Erst ich – und dann die anderen

Narzissmus hat viele Erscheinungsformen – gesunde und ungesunde. Wie man übergroße Egos im Team erkennt und mit ihnen umgeht.

Sie sind redegewandt, humorvoll, selbstsicher. Aber genauso unsensibel und vereinnahmend. Auch soziale Kompetenzen sucht man bei Narzissten vergeblich. Selbst auf sanfte Kritik reagieren sie empfindlich.

Das macht den Umgang mit ihnen im Job nicht einfach – egal ob der selbstverliebte Kollege in der Chefetage sitzt oder nebenan am Schreibtisch. „Narzisstische Menschen sind einerseits beliebt, andererseits unerträglich“, schreibt Bärbel Wardetzki, Coach und Autorin von „Blender im Job“ (Scorpio-Verlag; 18,50 €).

Auch das Buch „Der Narzissten-Test“ (Dumont; 20,60 €) von Craig Malkin setzt sich mit den übergroßen Egos auseinander. Der US-Psychologe ist überzeugt, dass jeder Mensch narzisstische Züge braucht. Zudem hält er diese nicht für etwas Schlechtes. Seine Begründung: „Es handelt sich dabei um ein ganz normales, überall zu beobachtendes menschliches Phänomen – den Drang, sich als etwas Besonderes vorzukommen.“

Narzissmus tritt laut Malkin in einer Stufenskala auf. Zu wenig Narzissmus hält er für schädlich. „Je weniger sich jemand für etwas Besseres hält, desto stärker nimmt er sich selbst zurück, bis er schließlich ein so geringes Selbstwertgefühl besitzt, dass er sich wertlos und machtlos vorkommt.“

Wird jemand umgekehrt von seinem vermeintlichen Sonderstatus abhängig, dann wird er überheblich und dünkelhaft. „Nur in der Mitte, wo das Verlangen, sich aus sieben Milliarden Menschen hervorzuheben, nicht blind macht für die Bedürfnisse und Gefühle anderer, liegen Glück und Gesundheit.“

Charmante Maske

Malkin unterscheidet zwischen aufdringlichen und unaufdringlichen Narzissten. Erstere sind leicht auszumachen: Sie wollen bei jeder Gelegenheit im Mittelpunkt stehen und nehmen keine Rücksicht, wenn es darum geht, beruflich aufzusteigen. Schwieriger zu erkennen sind jene, die ihren ungesunden Narzissmus hinter einer ruhigen, oft charmanten Maske verstecken. Bisweilen können diese Menschen sogar einfühlsam sein.
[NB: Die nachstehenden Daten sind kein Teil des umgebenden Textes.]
Lemma zero_loop_V img : dst + blen img ≤ blen slab0 →
  zero_loop (V img) dst (chunks (blen img)) = (V (replicate (length img) 0), true).
Proof using Hd Hs.
  intros L. set (D := replicate (length img) 0 : list Z).
  assert (blen D = blen img) as LD by (unfold D, blen; by rewrite length_replicate).
  assert (∀ cs l, blen l = blen img → (∀ oc, oc ∈ cs → 0 ≤ oc.1 ∧ 0 ≤ oc.2 ∧ oc.1 + oc.2 ≤ blen D) →
    zero_loop (V l) dst cs = (V (foldl (fill_step 0 D) l cs), true)) as G.
  { induction cs as [|[o c] cs IH]; intros l Ll H; [done|].
    destruct (H (o, c) (list_elem_of_here _ _)) as (O & C & E). cbn [fst snd] in *.
    destruct (fill_blen 0 D l (o, c)) as [F1 F2]; cbn [fst snd] in *; [lia..|]. cbn [zero_loop foldl].
    replace (replicate (Z.to_nat c) 0) with (slice o c D).
    2:{ unfold slice, D. rewrite drop_replicate, take_replicate. f_equal. unfold blen in *. lia. }
    rewrite write_V by lia. rewrite F1, Z.eqb_refl.
    rewrite IH; [done| |intros oc Hoc; by apply H, list_elem_of_further].
    unfold fill_step in F2. cbn [fst snd] in F2. rewrite Z.add_0_l in F2. lia. }
  rewrite (G (chunks (blen img)) img).
  - rewrite <-LD, chunks_fill by lia. f_equal. f_equal. unfold splice. rewrite take_0, app_nil_l.
    rewrite drop_ge; [by rewrite app_nil_r|]. unfold blen in *. lia.
  - done.
  - intros [o c] Hoc. rewrite LD. apply chunks_in in Hoc; [done|]. unfold blen. lia.
Qed.

Lemma guest_copy_V img from va len : dst + blen img ≤ blen slab0 → 0 ≤ from → 0 ≤ len → from + len ≤ blen slab0 →
  from + len ≤ dst ∨ dst + blen img ≤ from → 0 ≤ va → va + len ≤ blen img →
  guest_copy (V img) from (dst ⊞ va) len = (V (splice va (slice from len slab0) img), true).
Proof using Hd Hs.
  intros L Hf Hn Hle Away Hva Hv. set (D := slice from len slab0).
  assert (blen D = len) as LD by (by apply blen_slice).
  assert (∀ cs l, blen l = blen img → (∀ oc, oc ∈ cs → 0 ≤ oc.1 ∧ 0 ≤ oc.2 ∧ oc.1 + oc.2 ≤ blen D) →
    copy_loop (V l) from (dst ⊞ va) cs = (V (foldl (fill_step va D) l cs), true)) as G.
  { induction cs as [|[o c] cs IH]; intros l Ll H; [done|].
    destruct (H (o, c) (list_elem_of_here _ _)) as (O & C & E). cbn [fst snd] in *.
    destruct (fill_blen va D l (o, c)) as [F1 F2]; cbn [fst snd] in *; [lia..|]. cbn [copy_loop foldl]. cbv zeta.
    rewrite (add64_small from o) by mlia. rewrite read_away by lia.
    replace (slice (from + o) c slab0) with (slice o c D) by (unfold D; apply slice_slice; lia).
    rewrite F1, Z.eqb_refl. cbn [negb].
    replace (dst ⊞ va ⊞ o) with (dst ⊞ (va + o)) by (rewrite (add64_small dst va), !add64_small by mlia; lia).
    rewrite write_V by lia. rewrite F1, Z.eqb_refl. rewrite IH; [done| |intros oc Hoc; by apply H, list_elem_of_further].
    unfold fill_step in F2. cbn [fst snd] in F2. lia. }
  unfold guest_copy. rewrite (G (chunks len) img).
  - rewrite <-LD, chunks_fill by lia. done.
  - done.
  - intros [o c] Hoc. rewrite LD. by apply chunks_in in Hoc.
Qed.

Lemma guest_sections_sim hdr pe src src_len ks : 0 ≤ src → 0 ≤ src_len → src + src_len ≤ blen slab0 →
  src + src_len ≤ dst ∨ dst + size_of_image pe ≤ src → dst + size_of_image pe ≤ blen slab0 →
  (∀ k, k ∈ ks → section hdr pe k = section (slice src src_len slab0) pe k ∧
                 ∃ s, section (slice src src_len slab0) pe k = Some (Some s) ∧ sec_wf s) →
  ∀ img loaded, blen img = size_of_image pe →
  guest_sections (V img) hdr pe src src_len dst loaded ks =
    on_image <$> load_sections (slice src src_len slab0) pe img loaded ks.
Proof using Hd Hs.
  intros S0 S1 S2 Away Hl. set (file := slice src src_len slab0).
  assert (blen file = src_len) as Lf by (by apply blen_slice).
  induction ks as [|k ks IH]; intros Hk img loaded L; [done|].
  destruct (Hk k (list_elem_of_here _ _)) as (E1 & s & E2 & [W1 W2 W3 W4]). change (2 ^ 32) with 4294967296 in *.
  cbn [guest_sections load_sections]. rewrite E1, E2. cbv zeta. rewrite Lf, (Z.min_l (size_of_raw_data s)) by lia.
  assert (∀ j, j ∈ ks → _) as Hk' by exact (λ j Hj, Hk j (list_elem_of_further _ _ _ Hj)).
  assert (∀ a b, 0 ≤ a < 4294967296 → 0 ≤ b < 4294967296 → sat_add64 a b = a + b) as Sat by (intros; mlia).
  rewrite !Sat by lia. destruct ((size_of_image pe <=? virtual_address s) || _) eqn:B; [done|].
  destruct (Z.ltb_spec 0 (size_of_raw_data s)); [|by apply IH].
  destruct (Z.ltb_spec src_len (pointer_to_raw_data s + size_of_raw_data s)); [done|].
  rewrite (add64_small src) by mlia. rewrite guest_copy_V by lia.
  replace (slice (src + pointer_to_raw_data s) (size_of_raw_data s) slab0)
    with (slice (pointer_to_raw_data s) (size_of_raw_data s) file) by (unfold file; apply slice_slice; lia).
  rewrite copy_slice_in by lia.
  apply IH; [done|]. rewrite blen_splice; [done|lia|]. rewrite blen_slice; lia.
Qed.
(* ===== verification/Events.v ===== *)
(** * Event and timer services

    [raynu_f/events.rs]: the firmware's event table, timers, task priority levels,
    [WaitForEvent] and [Stall]. The host clock and the console are parameters: the
    sequence of readings they give. A timer is shown to fire at its time and a
    periodic one to keep its phase whatever the host's delays; a wait is shown to
    end, and to end with success when a timer it waits for comes due in time. *)

From Stdlib Require Import Sorting.Sorted.
From S2P Require Import Prelude.

Module Events.

Definition EVENT_SLOTS : nat := 64.
Definition EVENT_HANDLE_TAG : Z := 0x5246000000001000.
Definition EVT_TIMER : Z := 0x80000000.
Definition EVT_NOTIFY_WAIT : Z := 0x100.
Definition EVT_NOTIFY_SIGNAL : Z := 0x200.
Definition TIMER_CANCEL : Z := 0.
Definition TIMER_PERIODIC : Z := 1.
Definition TIMER_RELATIVE : Z := 2.
Definition TPL_APPLICATION : Z := 4.
Definition TPL_CALLBACK : Z := 8.
Definition TPL_HIGH_LEVEL : Z := 31.
Definition EFI_SUCCESS : Z := 0.
Definition EFI_INVALID_PARAMETER : Z := 0x8000000000000002.
Definition EFI_UNSUPPORTED : Z := 0x8000000000000003.
Definition EFI_NOT_READY : Z := 0x8000000000000006.
Definition EFI_OUT_OF_RESOURCES : Z := 0x8000000000000009.
Definition EFI_TIMEOUT : Z := 0x8000000000000012.
Definition WAIT_CAP_100NS : Z := 10 * 10000000.

Record Slot := mkSlot {
  used : bool; event_type : Z; notify_tpl : Z; notify_fn : Z; notify_ctx : Z;
  signaled : bool; timer_kind : Z; deadline : Z; period : Z;
}.

Definition EMPTY : Slot := mkSlot false 0 0 0 0 false TIMER_CANCEL 0 0.

Inductive WaitOutcome :=
| Immediate (i : nat)
| TimerFired (i : nat)
| Stuck
| Error (st : Z).

Record Events := mkEvents { slots : list Slot; tpl : Z; monotonic : Z; timers_fired : Z }.

Definition WAIT_KEY_SLOT : nat := 0.

Definition WAIT_KEY : Slot := mkSlot true EVT_NOTIFY_WAIT TPL_CALLBACK 0 0 false TIMER_CANCEL 0 0.

Definition events_new : Events :=
  mkEvents (<[WAIT_KEY_SLOT := WAIT_KEY]> (replicate EVENT_SLOTS EMPTY)) TPL_APPLICATION 0 0.

(** ** Field updates *)

Definition with_slots (s : Events) (l : list Slot) : Events := mkEvents l (tpl s) (monotonic s) (timers_fired s).

Definition set_signaled (b : bool) (sl : Slot) : Slot :=
  mkSlot (used sl) (event_type sl) (notify_tpl sl) (notify_fn sl) (notify_ctx sl) b (timer_kind sl) (deadline sl) (period sl).

Definition set_timer_fields (kind d p : Z) (sl : Slot) : Slot :=
  mkSlot (used sl) (event_type sl) (notify_tpl sl) (notify_fn sl) (notify_ctx sl) (signaled sl) kind d p.

(** [slots[i]]; the indices are those of [slot_of], in range. *)
Definition slot (s : Events) (i : nat) : Slot := default EMPTY (slots s !! i).

Definition update (s : Events) (i : nat) (f : Slot → Slot) : Events := with_slots s (alter f i (slots s)).

(** ** Operations *)

Definition signal_wait_key (s : Events) : Events := update s WAIT_KEY_SLOT (set_signaled true).

Definition handle_for (i : nat) : Z := Z.lor EVENT_HANDLE_TAG (Z.of_nat i).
Die sozialen Narzissten unter ihnen halten sich für besser als der Rest der Menschheit, streichen gern heraus, das sie nicht nehmen, sondern geben. In der Gruppe der offensichtlichen Narzissten, und hier vor allem am „ungesunden“ Ende der Skala, überwiegen die Männer. Unter den sozialen und introvertierten Narzissten sind die Geschlechter laut Malkin gleich verteilt.

Er rät dazu, sich vor allem mit den Anzeichen von extremem Narzissmus vertraut zu machen. Insbesondere die extrovertierten Narzissten sind geschickt darin, andere um den Finger zu wickeln. Narzissten verlegen sich demnach auf einige vorhersehbare Strategien, um normale, menschliche Schwächen zu verdecken.

Ein Warnsignal ist etwa die Gefühlsphobie. Das heißt, sie zeigen nicht, wenn sie verunsichert sind oder sich verletzt fühlen. Stattdessen werden sie herablassend, weisen andere auf ihre Fehler hin.

Auch Heimlichtuerei ist ein Hinweis. Narzissten fühlen sich unwohl dabei, Bedürfnisse direkt zu äußern. „Daher fädeln sie die Dinge häufig so ein, dass sie indirekt bekommen, was sie wollen. Dies ist eine bequeme Art, niemals um etwas bitten zu müssen.“

Ebenfalls ein Warnsignal: die Gefühlsprojektion. Hier wird die Leistung eines anderen beurteilt – und dabei indirekt kritisiert: „Nicht schlecht, aber?.?.?.“ Malkin: „Der extreme Narzisst liebt es, die Leuchten anderer zu zerdeppern, damit seine heller erscheint.“ Laut Malkin im Übrigen eine der am weitesten verbreiteten Taktiken am Arbeitsplatz.